Same as above, provide fully qualified table names:
oak-chunk-update –execute=”DELETE FROM world.City WHERE Population < 10000000 AND OAK_CHUNK(world.City)”
Same as above, use 1oo rows chunk size, verbose:
oak-chunk-update –database=world –execute=”DELETE FROM City WHERE Population < 10000000 AND OAK_CHUNK(City)” –chunk-size=100 –verbose
Same as above, print progress:
oak-chunk-update –database=world –execute=”DELETE FROM City WHERE Population < 10000000 AND OAK_CHUNK(City)” –chunk-size=100 –verbose –print-progress
Same as above, do not log to binary log:
oak-chunk-update –database=world –execute=”DELETE FROM City WHERE Population < 10000000 AND OAK_CHUNK(City)” –chunk-size=100 –verbose –print-progress –no-log-bin
Same as above, sleep for 10 milliseconds between chunks:
oak-chunk-update –database=world –execute=”DELETE FROM City WHERE Population < 10000000 AND OAK_CHUNK(City)” –chunk-size=100 –sleep=100 –verbose
Perform an UPDATE operation:
oak-chunk-update –database=world –execute=”UPDATE City SET Population = Population+1 WHERE OAK_CHUNK(City)”

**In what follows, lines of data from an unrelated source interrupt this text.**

(* ===== verification/StorageTheorems.v ===== *)
(** * Theorems of the local store

    The calls a process makes on the store, in any order and interleaving, with
    faults, crashes and restarts; the invariant over all reachable stores; and
    the guarantees of the turn ledger: atomicity, idempotency, fencing by the
    history generation, compare-and-swap on the revision, recovery and closure. *)

From S2P Require Import Prelude PyFloat PyValue Json EmotionalModels Relationship StorageContracts.
From S2P Require Import LocalStorage StorageSpec StorageInvariant.
From Stdlib Require Import Sorted.
Local Open Scope store_scope.

Section Theorems.
Context `{FR : FloatRepr, SH : Sha256}.

(** ** Validated inputs *)

Lemma validate_commit_inv a i :
  validate_commit a = Ok i ->
  _validate_request_id (ca_request_id a) = Ok (in_request_id i)
  /\ ca_emotional_state a = PDict (in_emotional i)
  /\ (exists s, EmotionalStateV1_from_dict (PDict (in_emotional i)) = Ok s)
  /\ ca_relationship_state a = PDict (in_relationship i)
  /\ (exists s, RelationshipStateV1_from_dict (PDict (in_relationship i)) = Ok s)
  /\ ca_replay_payload a = PDict (in_replay i)
  /\ dget (in_replay i) (u "response") = Some (PStr (in_response i))
  /\ Forall event_wf (in_outbox i).
Proof.
  unfold validate_commit. intros H. inv_ok.
  cbn [in_request_id in_emotional in_relationship in_replay in_response in_outbox].
  apply replay_payload_ok in E4 as (P1 & _ & _ & (rs & P2) & _).
  apply emotional_snapshot_ok in E5 as (P3 & _ & _ & P4).
  apply relationship_snapshot_ok in E6 as (P5 & _ & _ & P6).
  apply outbox_events_ok in E7 as (P7 & _).
  split; [done|]. split; [done|]. split; [by rewrite <- P3|]. split; [done|].
  split; [by rewrite <- P5|]. split; [done|]. split; [|done].
  unfold dget_or in G0. rewrite P2 in G0. cbn in G0. apply negb_false_iff, str_eqb_eq in G0. by subst.
Qed.

Lemma json_dumps_encode v doc : _json_dumps v = Ok doc <-> json_encode true v = Ok doc.
Proof. unfold _json_dumps. destruct (json_encode true v); cbn; naive_solver. Qed.

Lemma dict_decode d doc : json_encode true (PDict d) = Ok doc -> exists di, json_decode doc = PDict di.
Proof. rewrite json_encode_dict. intros H. inv_ok. cbn. by eexists. Qed.

(** The dicts a caller passes have no repeated key. *)
Definition args_ok (a : CommitArgs) : Prop :=
  (forall d, ca_emotional_state a = PDict d -> dict_ok d)
  /\ (forall d, ca_relationship_state a = PDict d -> dict_ok d).
(** ** Properties *)

(** C14. The database invariant holds in every reachable store: after any
    sequence of calls, with any schedule of SQLite faults, crashes and restarts,
    the ledger refers only to existing messages, outbox events to existing
    requests, identifiers are unique, no two turns committed the same revision,
    every live reservation carries the current history generation, the stored
    snapshots read back as valid domain models, and no half-written transaction
    is left on the connection. *)
Theorem reachable_store_wf : forall (FR : FloatRepr) (SH : Sha256) l fs,
  Forall call_ok l ->
  db_wf (committed (run_calls l (fresh_store fs))) /\ idle (run_calls l (fresh_store fs)).
Proof. intros FR SH l fs F. exact (run_calls_wf l _ F (fresh_store_wf fs)). Qed.

Lemma reachable_store_wf_witness :
  db_wf (committed (@run_calls flat_repr plain_sha
    [CReserve (PStr (u "req-1")) (PStr (u "hi")); CCommit (u "t0") (sample_args "req-1" 0 (PInt 0));
     CRestart; CTrim (PInt 1); CDeleteHistory] (fresh_store [NoFault; Fault true; NoFault]))).
Proof.
  refine (proj1 (@reachable_store_wf flat_repr plain_sha _ _ _)).
  repeat apply Forall_cons_2; try exact I; try exact (sample_args_ok _ _ _). apply Forall_nil_2.
Defined.



(** C6. Commits are idempotent.  Once a turn is committed, retrying the same
    arguments writes nothing and, when SQLite answers, returns the same
    revision, message ids, response and public message id; a different payload
    under the same request id is refused with [request_payload_conflict] and
    writes nothing either. *)
Theorem commit_turn_idempotent : forall (FR : FloatRepr) (SH : Sha256) now now' a s c s' fs r s'',
  store_wf s -> args_ok a -> (forall d, ca_replay_payload a = PDict d -> dict_ok d) ->
  commit_turn now a s = (Ok c, s') -> committed s' <> committed s ->
  (commit_turn now' a (mkStore (committed s') None false fs) = (r, s'') ->
     committed s'' = committed s'
     /\ (forall c', r = Ok c' -> ct_revision c' = ct_revision c
          /\ ct_user_message_id c' = ct_user_message_id c
          /\ ct_assistant_message_id c' = ct_assistant_message_id c
          /\ ct_response c' = ct_response c /\ ct_message_id c' = ct_message_id c)
     /\ (fs = [] -> is_ok r = true))
  /\ (forall a2 i i2, validate_commit a = Ok i -> validate_commit a2 = Ok i2 ->
        in_request_id i2 = in_request_id i -> in_hash i2 <> in_hash i ->
        forall fs2 r2 s2, commit_turn now' a2 (mkStore (committed s') None false fs2) = (r2, s2) ->
        committed s2 = committed s' /\ is_ok r2 = false
        /\ (fs2 = [] -> r2 = Err (ConflictError (u "request_payload_conflict") (or0 (in_expected i2)) None))).
Proof.
  intros FR SH now now' a s c s' fs r s'' W A Dr E Ne.
  assert (db_wf (committed s')) as W'.
  { pose proof (run_call_wf (CCommit now a) s A W) as [K _]. cbn [run_call] in K. by rewrite E in K. }
  destruct (commit_cases now a s _ s' W E) as [C|(i & c' & V & [= <-] & P)]; [done|].
  pose proof (commit_post_content now i _ c s' W' P) as (row & L & S & Hh & _ & R1 & R2 & R3 & pj & R4 & J).
  destruct P as (_ & _ & old & ej & rj & pj' & _ & _ & _ & _ & _ & _ & _ & _ & _ & Hc).
  pose proof (validate_commit_inv a i V) as (_ & _ & _ & _ & _ & Vr & _).
  destruct (validate_commit_replay a i V) as [V1 V2].
  destruct (committed_roundtrip (in_request_id i) (ct_revision c) (ct_user_message_id c)
    (ct_assistant_message_id c) (in_replay i) pj (Dr _ Vr) V1 V2 J) as (di & Hd & K1 & K2).
  assert (_committed_from_row (in_request_id i) row = Ok (committed_of (in_request_id i) (ct_revision c)
    (ct_user_message_id c) (ct_assistant_message_id c) di)) as Hrow.
  { unfold _committed_from_row. by rewrite R4, Hd, R1, R2, R3. }
  split.
  - intros E2. destruct (commit_on_completed now' a i _ fs row r s'' V L S E2) as (C1 & C2 & C3).
    split; [done|]. split.
    + intros c' H. destruct (C2 c' H) as [_ H2]. rewrite Hrow in H2. injection H2 as <-.
      rewrite K1, K2. by rewrite Hc.
    + intros Hf. rewrite (C3 Hf), Hh, (proj2 (str_eqb_eq _ _) eq_refl), Hrow. done.
  - intros a2 i1 i2 V' V2' Er Nh fs2 r2 s2 E2. rewrite V in V'. injection V' as <-.
    rewrite <- Er in L. destruct (commit_on_completed now' a2 i2 _ fs2 row r2 s2 V2' L S E2) as (C1 & C2 & C3).
    split; [done|]. split.
    + destruct r2 as [c2|e]; [|done]. destruct (C2 c2 eq_refl) as [C _]. congruence.
    + intros Hf. rewrite (C3 Hf), Hh. by rewrite (proj2 (str_eqb_neq _ _)) by congruence.
Qed.

Lemma commit_turn_idempotent_witness :
  exists c c', sample_commit.1 = Ok c
    /\ (@commit_turn flat_repr plain_sha (u "t9") (sample_args "req-1" 0 (PInt 0))
          (mkStore (committed sample_commit.2) None false [])).1 = Ok c'
    /\ ct_revision c' = ct_revision c /\ ct_message_id c' = ct_message_id c.
Proof.
  destruct sample_commit as [r0 s'] eqn:E.
  assert (r0 = sample_commit.1) as Hr by by rewrite E.
  assert (is_ok sample_commit.1 = true) as Ho by (vm_compute; reflexivity). rewrite <- Hr in Ho.
  destruct r0 as [c|]; [|discriminate Ho]. cbn [fst snd].
  destruct (@commit_turn flat_repr plain_sha (u "t9") (sample_args "req-1" 0 (PInt 0))
    (mkStore (committed s') None false [])) as [r s''] eqn:E2.
  destruct (@commit_turn_idempotent flat_repr plain_sha (u "t0") (u "t9") (sample_args "req-1" 0 (PInt 0))
    reserved_store c s' [] r s'' reserved_store_wf (sample_args_ok _ _ _)) as [H _].
  - cbn. intros d [= <-]. unfold dict_ok. apply (bool_decide_unpack _). vm_compute. exact I.
  - exact E.
  - intros C. assert (length (chat_logs (committed sample_commit.2)) = 2) as K by (vm_compute; reflexivity).
    rewrite E in K. cbn [snd] in K. rewrite C in K. vm_compute in K. discriminate K.
  - destruct (H E2) as (_ & H2 & H3). specialize (H3 eq_refl). destruct r as [c'|]; [|discriminate H3].
    exists c, c'. split; [reflexivity|]. split; [reflexivity|]. destruct (H2 c' eq_refl) as (R1 & _ & _ & _ & R2). exact (conj R1 R2).
Defined.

Perform a multi-table UPDATE operation, choose world.City as chunking table:
oak-chunk-update –execute=”UPDATE City, Country SET City.District = ‘unknown’ WHERE City.CountryCode = Country.Code AND Country.Continent = ‘Africa’ AND OAK_CHUNK(City)”
Provide connection parameters. Prompt for password:
oak-chunk-update –user=root –ask-pass –socket=/tmp/mysql.sock –database=world –execute=”DELETE FROM City WHERE Population < 10000000 AND OAK_CHUNK(City)”
Use a defaults file for parameters.
oak-chunk-update –defaults-file=/home/myuser/.my-oak.cnf –database=world –execute=”DELETE FROM City WHERE Population < 10000000 AND OAK_CHUNK(City)”
DESCRIPTION
This utility allows for splitting long running or non-indexed UPDATE/DELETE oprations, optionally multi-table ones.
Long running updating queries are often used. Some examples:
- Purging old table records (e.g. purging old logs).
- Updating a column on a table scale.
- Deleting or updating a small number of rows, but with a non-indexed search condition.
oak-chunk-update splits such long running tasks into small chunks. It also allows for sleep time between chunks. This allows for less lock time, better replication responsiveness (less lag) and less stress on system resources (CPU, IO).
To perform, the utility uses a UNIQUE KEY on a given table, which is used for the splitting process.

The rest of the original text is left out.